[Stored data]
(** The constructor: the cell class and its arguments from the
    configuration, then the graph. *)
Definition __init__ (config : gmap string nat) (o : Options)
    : Build LSTMLanguageModel :=
  let* cls_params :=
    if decide (type_of_lstm o = Some "hypernets") then
      let* n_hidden := getitem config "n_hidden" in
      let* n_hidden_hyper := getitem config "n_hidden_hyper" in
      let* n_embedding_hyper := getitem config "n_embedding_hyper" in
      ret (HyperLSTMCell,
           {| num_units := n_hidden; layer_norm := opt_layer_norm o;
              num_units_hyper := Some n_hidden_hyper;
              embedding_dim := Some n_embedding_hyper |})
    else
      let* n_hidden := getitem config "n_hidden" in
      ret (CustomLSTMCell,
           {| num_units := n_hidden; layer_norm := opt_layer_norm o;
              num_units_hyper := None; embedding_dim := None |}) in
  let self :=
    {| _config := config; _lr := learning_rate o; _clip := gradient_clip o;
       _batch_norm_decay := batch_norm o; _layer_norm := opt_layer_norm o;
       _keep_prob := keep_prob o; _weight_decay := weight_decay o;
       _LSTMCell := cls_params.1; _params := cls_params.2 |} in
  let* net := _build_model self in
  let* store := current_variables in
  ret {| settings := self; network := net; variables := store |}.

(** Constructing a model in a fresh graph. *)
Definition construct (config : gmap string nat) (o : Options)
    : error + LSTMLanguageModel :=
  match __init__ config o [] with
  | inl e => inl e
  | inr (m, _) => inr m
  end.

End Assembly.

(** Predicates and updates used to state the properties of the model. *)

(** A run on other input tokens. *)
Definition with_inputs (run : Run) (ids : list (list Z)) : Run :=
  {| feed := {| feed_inputs := ids;
                feed_targets := feed_targets (feed run);
                feed_is_train := feed_is_train (feed run);
                feed_lr_decay := feed_lr_decay (feed run) |};
     values := values run; rnd := rnd run |}.

(** Every token id indexes a row of the embedding table. *)
Definition valid_tokens (table : mat) (ids : list (list Z)) : Prop :=
  Forall (Forall (fun id => (0 <= id < Z.of_nat (length table))%Z)) ids.

(** A row of entries that are not negative and sum to one. *)
Definition distribution (row : vec) : Prop :=
  Forall (fun p => 0 <= p) row /\ vsum row = 1.

(** A tensor of shape [B, T, V]. *)
Definition has_shape (B T V : nat) (x : list mat) : Prop :=
  length x = B
  /\ Forall (fun s => length s = T /\ Forall (fun row => length row = V) s) x.

(** The names of the variables of a store are pairwise distinct, and a
    construction step that keeps them so. *)
Definition distinct_names (st : list VarDecl) : Prop :=
  NoDup (map var_name st).

Definition keeps_distinct {A : Type} (m : Build A) : Prop :=
  forall st a st',
    distinct_names st -> m st = inr (a, st') -> distinct_names st'.

(** The number of scalars the trainable variables of a store hold. *)
Definition count_parameters (st : list VarDecl) : nat :=
  foldr (fun d acc => (prod_shape (var_shape d) + acc)%nat) 0%nat
        (trainable_variables st).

### Task requirements
Nothing added, nothing dropped: copy the data above.

### Answer area
(** The constructor: the cell class and its arguments from the
    configuration, then the graph. *)
Definition __init__ (config : gmap string nat) (o : Options)
    : Build LSTMLanguageModel :=
  let* cls_params :=
    if decide (type_of_lstm o = Some "hypernets") then
      let* n_hidden := getitem config "n_hidden" in
      let* n_hidden_hyper := getitem config "n_hidden_hyper" in
      let* n_embedding_hyper := getitem config "n_embedding_hyper" in
      ret (HyperLSTMCell,
           {| num_units := n_hidden; layer_norm := opt_layer_norm o;
              num_units_hyper := Some n_hidden_hyper;
              embedding_dim := Some n_embedding_hyper |})
    else
      let* n_hidden := getitem config "n_hidden" in
      ret (CustomLSTMCell,
           {| num_units := n_hidden; layer_norm := opt_layer_norm o;
              num_units_hyper := None; embedding_dim := None |}) in
  let self :=
    {| _config := config; _lr := learning_rate o; _clip := gradient_clip o;
       _batch_norm_decay := batch_norm o; _layer_norm := opt_layer_norm o;
       _keep_prob := keep_prob o; _weight_decay := weight_decay o;
       _LSTMCell := cls_params.1; _params := cls_params.2 |} in
  let* net := _build_model self in
  let* store := current_variables in
  ret {| settings := self; network := net; variables := store |}.

(** Constructing a model in a fresh graph. *)
Definition construct (config : gmap string nat) (o : Options)
    : error + LSTMLanguageModel :=
  match __init__ config o [] with
  | inl e => inl e
  | inr (m, _) => inr m
  end.

End Assembly.

(** Predicates and updates used to state the properties of the model. *)

(** A run on other input tokens. *)
Definition with_inputs (run : Run) (ids : list (list Z)) : Run :=
  {| feed := {| feed_inputs := ids;
                feed_targets := feed_targets (feed run);
                feed_is_train := feed_is_train (feed run);
                feed_lr_decay := feed_lr_decay (feed run) |};
     values := values run; rnd := rnd run |}.

(** Every token id indexes a row of the embedding table. *)
Definition valid_tokens (table : mat) (ids : list (list Z)) : Prop :=
  Forall (Forall (fun id => (0 <= id < Z.of_nat (length table))%Z)) ids.

(** A row of entries that are not negative and sum to one. *)
Definition distribution (row : vec) : Prop :=
  Forall (fun p => 0 <= p) row /\ vsum row = 1.

(** A tensor of shape [B, T, V]. *)
Definition has_shape (B T V : nat) (x : list mat) : Prop :=
  length x = B
  /\ Forall (fun s => length s = T /\ Forall (fun row => length row = V) s) x.

(** The names of the variables of a store are pairwise distinct, and a
    construction step that keeps them so. *)
Definition distinct_names (st : list VarDecl) : Prop :=
  NoDup (map var_name st).

Definition keeps_distinct {A : Type} (m : Build A) : Prop :=
  forall st a st',
    distinct_names st -> m st = inr (a, st') -> distinct_names st'.

(** The number of scalars the trainable variables of a store hold. *)
Definition count_parameters (st : list VarDecl) : nat :=
  foldr (fun d acc => (prod_shape (var_shape d) + acc)%nat) 0%nat
        (trainable_variables st).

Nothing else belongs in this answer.